Task to carry out: The answer must restate every entry exactly as it appears.

Exercise materials:
Definition set_market_id i m :=
  mkMarket i (base_asset m) (creator m) (creation m) (creator_fee m) (oracle m) (metadata m)
    (market_type m) (period m) (deadlines m) (scoring_rule m) (status m) (report m)
    (resolved_outcome m) (dispute_mechanism m) (bonds m) (early_close m).
Definition set_status x m :=
  mkMarket (market_id m) (base_asset m) (creator m) (creation m) (creator_fee m) (oracle m)
    (metadata m) (market_type m) (period m) (deadlines m) (scoring_rule m) x (report m)
    (resolved_outcome m) (dispute_mechanism m) (bonds m) (early_close m).

(** ** The methods of [Market] *)

Definition resolution_mechanism (m : Market) : ResolutionMechanism :=
  match scoring_rule m with AmmCdaHybrid => RedeemTokens | Parimutuel => Noop end.

Definition is_redeemable (m : Market) : bool :=
  match resolution_mechanism m with RedeemTokens => true | Noop => false end.

Definition outcomes (m : Market) : Z :=
  match market_type m with CategoricalType categories => categories | ScalarType _ _ => 2 end.

Definition matches_outcome_report (m : Market) (r : OutcomeReport) : bool :=
  match r with
  | Categorical inner =>
      match market_type m with
      | CategoricalType categories => inner <? categories
      | ScalarType _ _ => false
      end
  | Scalar _ => match market_type m with ScalarType _ _ => true | CategoricalType _ => false end
  end.

(** The outcome asset of category [i] under the market's scoring rule. *)
Definition category_asset (m : Market) (i : Z) : Asset :=
  match scoring_rule m with
  | AmmCdaHybrid => CategoricalOutcome (market_id m) i
  | Parimutuel => ParimutuelShare (market_id m) i
  end.

Definition outcome_assets (m : Market) : list Asset :=
  match market_type m with
  | CategoricalType categories => category_asset m <$> seqZ 0 categories
  | ScalarType _ _ => [ScalarOutcome (market_id m) Long; ScalarOutcome (market_id m) Short]
  end.
Definition vote_on_outcome (origin : Origin) (id : Z) (outcome : OutcomeReport) (amount : Z) : GdM unit := transactional (
  voter ← lift (ensure_signed origin);
  s ← get;
  let voter_free_balance := b_free (gd_ledger s) voter in
  lift (ensure (amount <=? voter_free_balance) (gd_error InsufficientAmount)) ;;
  lift (ensure (MinOutcomeVoteAmount <=? amount) (gd_error AmountTooLow)) ;;
  gd_info ← get_info id;
  match gd_status gd_info with
  | GdActive add_outcome_end vote_end =>
      lift (ensure ((add_outcome_end <? gd_block s) && (gd_block s <=? vote_end)) (gd_error NotInGdVotingPeriod))
  | _ => fail (gd_error InvalidGlobalDisputeStatus)
  end ;;
  i ← lift (ok_or (outcomes_of id s !! outcome) (gd_error OutcomeDoesNotExist));
  let lock_info := locks_of voter s in
  '(lock_amount, lock_info') ←
    match binary_search_by_key id fst lock_info with
    | Found n =>
        let prev := default 0 (snd <$> lock_info !! n) in
        let new_amount_acc := saturating_add 128 amount prev in
        lift (ensure (new_amount_acc <=? voter_free_balance) (gd_error InsufficientAmount)) ;;
        add_to_outcome_sum id outcome i amount ;;
        mret (new_amount_acc, <[n := (id, new_amount_acc)]> lock_info)
    | NotFound n =>
        lock_info' ← lift (ok_or (try_insert MaxGlobalDisputeVotes n (id, amount) lock_info) (gd_error MaxVotesReached));
        add_to_outcome_sum id outcome i amount ;;
        mret (amount, lock_info')
    end;
  modify (fun s => set_gd_ledger (b_extend_lock GlobalDisputeLockId voter lock_amount (gd_ledger s)) s) ;;
  modify (fun s => set_Locks (<[voter := lock_info']> (Locks s)) s) ;;
  deposit_gd_event (VotedOnOutcome voter id outcome amount)).

(** Whether [retain] keeps the lock on a market. *)
Definition lock_retained (s : GdState) (p : Z * Z) : bool :=
  match GlobalDisputesInfo s !! p.1 with
  | Some g => match gd_status g with GdActive _ _ => true | _ => false end
  | None => false
  end.

Definition unlock_vote_balance (origin : Origin) (voter : Z) : GdM unit := transactional (
  lift (ensure_signed origin) ;;
  voter ← lift (gd_lookup voter);
  s ← get;
  let lock_info := List.filter (lock_retained s) (locks_of voter s) in
  let lock_needed := fold_left (fun acc p => Z.max acc p.2) lock_info 0 in
  modify (fun s => set_Locks (<[voter := lock_info]> (Locks s)) s) ;;
  if lock_needed =? 0
  then modify (fun s => set_gd_ledger (b_remove_lock GlobalDisputeLockId voter (gd_ledger s)) s)
  else modify (fun s => set_gd_ledger (b_set_lock GlobalDisputeLockId voter lock_needed (gd_ledger s)) s)).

Finished task:
Definition set_market_id i m :=
  mkMarket i (base_asset m) (creator m) (creation m) (creator_fee m) (oracle m) (metadata m)
    (market_type m) (period m) (deadlines m) (scoring_rule m) (status m) (report m)
    (resolved_outcome m) (dispute_mechanism m) (bonds m) (early_close m).
Definition set_status x m :=
  mkMarket (market_id m) (base_asset m) (creator m) (creation m) (creator_fee m) (oracle m)
    (metadata m) (market_type m) (period m) (deadlines m) (scoring_rule m) x (report m)
    (resolved_outcome m) (dispute_mechanism m) (bonds m) (early_close m).

(** ** The methods of [Market] *)

Definition resolution_mechanism (m : Market) : ResolutionMechanism :=
  match scoring_rule m with AmmCdaHybrid => RedeemTokens | Parimutuel => Noop end.

Definition is_redeemable (m : Market) : bool :=
  match resolution_mechanism m with RedeemTokens => true | Noop => false end.

Definition outcomes (m : Market) : Z :=
  match market_type m with CategoricalType categories => categories | ScalarType _ _ => 2 end.

Definition matches_outcome_report (m : Market) (r : OutcomeReport) : bool :=
  match r with
  | Categorical inner =>
      match market_type m with
      | CategoricalType categories => inner <? categories
      | ScalarType _ _ => false
      end
  | Scalar _ => match market_type m with ScalarType _ _ => true | CategoricalType _ => false end
  end.

(** The outcome asset of category [i] under the market's scoring rule. *)
Definition category_asset (m : Market) (i : Z) : Asset :=
  match scoring_rule m with
  | AmmCdaHybrid => CategoricalOutcome (market_id m) i
  | Parimutuel => ParimutuelShare (market_id m) i
  end.

Definition outcome_assets (m : Market) : list Asset :=
  match market_type m with
  | CategoricalType categories => category_asset m <$> seqZ 0 categories
  | ScalarType _ _ => [ScalarOutcome (market_id m) Long; ScalarOutcome (market_id m) Short]
  end.
Definition vote_on_outcome (origin : Origin) (id : Z) (outcome : OutcomeReport) (amount : Z) : GdM unit := transactional (
  voter ← lift (ensure_signed origin);
  s ← get;
  let voter_free_balance := b_free (gd_ledger s) voter in
  lift (ensure (amount <=? voter_free_balance) (gd_error InsufficientAmount)) ;;
  lift (ensure (MinOutcomeVoteAmount <=? amount) (gd_error AmountTooLow)) ;;
  gd_info ← get_info id;
  match gd_status gd_info with
  | GdActive add_outcome_end vote_end =>
      lift (ensure ((add_outcome_end <? gd_block s) && (gd_block s <=? vote_end)) (gd_error NotInGdVotingPeriod))
  | _ => fail (gd_error InvalidGlobalDisputeStatus)
  end ;;
  i ← lift (ok_or (outcomes_of id s !! outcome) (gd_error OutcomeDoesNotExist));
  let lock_info := locks_of voter s in
  '(lock_amount, lock_info') ←
    match binary_search_by_key id fst lock_info with
    | Found n =>
        let prev := default 0 (snd <$> lock_info !! n) in
        let new_amount_acc := saturating_add 128 amount prev in
        lift (ensure (new_amount_acc <=? voter_free_balance) (gd_error InsufficientAmount)) ;;
        add_to_outcome_sum id outcome i amount ;;
        mret (new_amount_acc, <[n := (id, new_amount_acc)]> lock_info)
    | NotFound n =>
        lock_info' ← lift (ok_or (try_insert MaxGlobalDisputeVotes n (id, amount) lock_info) (gd_error MaxVotesReached));
        add_to_outcome_sum id outcome i amount ;;
        mret (amount, lock_info')
    end;
  modify (fun s => set_gd_ledger (b_extend_lock GlobalDisputeLockId voter lock_amount (gd_ledger s)) s) ;;
  modify (fun s => set_Locks (<[voter := lock_info']> (Locks s)) s) ;;
  deposit_gd_event (VotedOnOutcome voter id outcome amount)).

(** Whether [retain] keeps the lock on a market. *)
Definition lock_retained (s : GdState) (p : Z * Z) : bool :=
  match GlobalDisputesInfo s !! p.1 with
  | Some g => match gd_status g with GdActive _ _ => true | _ => false end
  | None => false
  end.

Definition unlock_vote_balance (origin : Origin) (voter : Z) : GdM unit := transactional (
  lift (ensure_signed origin) ;;
  voter ← lift (gd_lookup voter);
  s ← get;
  let lock_info := List.filter (lock_retained s) (locks_of voter s) in
  let lock_needed := fold_left (fun acc p => Z.max acc p.2) lock_info 0 in
  modify (fun s => set_Locks (<[voter := lock_info]> (Locks s)) s) ;;
  if lock_needed =? 0
  then modify (fun s => set_gd_ledger (b_remove_lock GlobalDisputeLockId voter (gd_ledger s)) s)
  else modify (fun s => set_gd_ledger (b_set_lock GlobalDisputeLockId voter lock_needed (gd_ledger s)) s)).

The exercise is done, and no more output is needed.